Materials and methods

Hospital records were retrospectively reviewed to identify patients with renal carcinoma and associated venous thrombosis treated with radical surgery between 2006 and 2019. Preoperative, perioperative, and postoperative findings were analysed to determine the associations between clinical and survival outcomes. Overall and disease-free survival were analysed by the Kaplan-Meier method. Other associated prognostic variables were assessed using univariate and multivariate Cox regression analyses.

Results

Thirty-three patients with renal carcinoma and associated venous thrombosis were enrolled for this study. There were 15 (45.4%) patients with level I, five (15.2%) with level II, eight (24.2%) with level III, and five (15.2%) with level IV venous thrombosis according to the Mayo Clinic classification system. The median follow-up was 35.6 months. In the univariate analysis, increased tumour size was associated with poor overall and disease-free survival. Preoperative clinic M1 disease was associated with poor overall survival. A high Mayo Clinic thrombus level was associated with poor disease-free survival. In the multivariate analysis, only tumour size and clinic M1 disease were independently correlated with poor overall survival.
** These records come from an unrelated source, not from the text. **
Definition step_size : Z := 8.
Definition angle_step : Z := 90.

(** [math.radians] *)
Definition radians (deg : R) : R := (deg * (PI / 180))%R.

(** [0 <= new_x <= self.width and 0 <= new_y <= self.height] *)
Definition in_bounds (self : t) (new_x new_y : R) : bool :=
  Rleb 0 new_x && Rleb new_x (IZR (width self))
  && Rleb 0 new_y && Rleb new_y (IZR (height self)).

Definition new_x (tu : turtle) : R :=
  (x tu + IZR step_size * cos (radians (IZR (angle tu))))%R.

Definition new_y (tu : turtle) : R :=
  (y tu + IZR step_size * sin (radians (IZR (angle tu))))%R.

(** The body of [for char in l_string], on the locals and [self.streets]. *)
Definition interpret (self : t) (char : ascii) (st : turtle * list Street)
  : Rand (turtle * list Street) :=
  let tu := fst st in
  let streets := snd st in
  if (char =? "F")%char then
    streets' <-
      (if in_bounds self (new_x tu) (new_y tu) then
         w <- uniform 0.5 2.0 ;;
         ty <- choice ["main"; "secondary"; "residential"]%string ;;
         ret (streets ++ [mkStreet (mkPoint (x tu) (y tu))
                                   (mkPoint (new_x tu) (new_y tu)) w ty])
       else ret streets) ;;
    ret (mkTurtle (new_x tu) (new_y tu) (angle tu) (stack tu), streets')
  else if (char =? "+")%char then
    ret (mkTurtle (x tu) (y tu) (angle tu + angle_step) (stack tu), streets)
  else if (char =? "-")%char then
    ret (mkTurtle (x tu) (y tu) (angle tu - angle_step) (stack tu), streets)
  else if (char =? "[")%char then
    ret (mkTurtle (x tu) (y tu) (angle tu)
                  ((x tu, y tu, angle tu) :: stack tu), streets)
  else if (char =? "]")%char then
    match stack tu with
    | (x', y', angle') :: rest => ret (mkTurtle x' y' angle' rest, streets)
    | [] => ret st
    end
  else ret st.

(** The turtle before the first symbol: the canvas centre, heading 0. *)
Definition start (self : t) : turtle :=
  mkTurtle (IZR (width self / 2)) (IZR (height self / 2)) 0 [].

(** The loop of [generate_streets] over a symbol string. *)
Definition run (self : t) (l_string : string) (st : turtle * list Street)
  : Rand (turtle * list Street) :=
  for_each (interpret self) (list_ascii_of_string l_string) st.

(** [generate_streets]: the object after the call and the returned list,
    which is [self.streets] itself. *)
Definition generate_streets (self : t) (iterations : Z) : Rand (t * list Street) :=
  let l_string := LSystem.generate (l_system self) iterations in
  r <- run self l_string (start self, streets self) ;;
  ret (mk (width self) (height self) (snd r) (l_system self), snd r).

End StreetGenerator.

(** ** [VoronoiGenerator] *)

Module VoronoiGenerator.

Record t := mk {
  width : Z;
  height : Z;
  districts : list (list Point)
}.

Definition new (width height : Z) : t := mk width height [].

(** The attributes of scipy's [Voronoi] object that [generate_districts]
    reads.  The sampling of the seeds and the computation of the diagram
    happen in numpy and scipy; the method is modelled from the diagram on. *)
Record Voronoi := mkVoronoi {
  vertices : list (R * R);
  regions : list (list Z);
  point_region : list Z
}.

(** [seq[i]]: a negative index counts from the end, an index out of range
    raises [IndexError]. *)
Definition index {A} (seq : list A) (i : Z) : option A :=
  let n := Z.of_nat (length seq) in
  if (0 <=? i) && (i <? n) then seq !! Z.to_nat i
  else if (- n <=? i) && (i <? 0) then seq !! Z.to_nat (n + i)
  else None.

(** [-1 not in region and len(region) > 0] *)
Definition keep (region : list Z) : bool :=
  bool_decide ((-1) ∉ region) && (0 <? length region)%nat.

(** [Point(vor.vertices[i][0], vor.vertices[i][1])] *)
Definition vertex_point (vor : Voronoi) (i : Z) : option Point :=
  v ← index (vertices vor) i; Some (mkPoint (fst v) (snd v)).

(** The loop [for region_idx in vor.point_region]. *)
Fixpoint collect (vor : Voronoi) (idxs : list Z) (districts : list (list Point))
  : option (list (list Point)) :=
  match idxs with
  | [] => Some districts
  | region_idx :: rest =>
      region ← index (regions vor) region_idx;
      if keep region then
        district_points ← mapM (vertex_point vor) region;
        collect vor rest (districts ++ [district_points])
      else collect vor rest districts
  end.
No independent statistically significant association was detected between thrombus level and survival outcomes.

Conclusions

Although the thrombus level was not associated with overall and disease-free survival, tumour size and clinic M1 disease were found to have an independent prognostic impact on overall survival.

DISCLOSURES

The authors declare that they have no conflict of interest.

DATA AVAILABILITY STATEMENT

The datasets generated during and/or analysed during the current study are not publicly available due (Personal Data Protection Law) but are available from the corresponding author on reasonable request.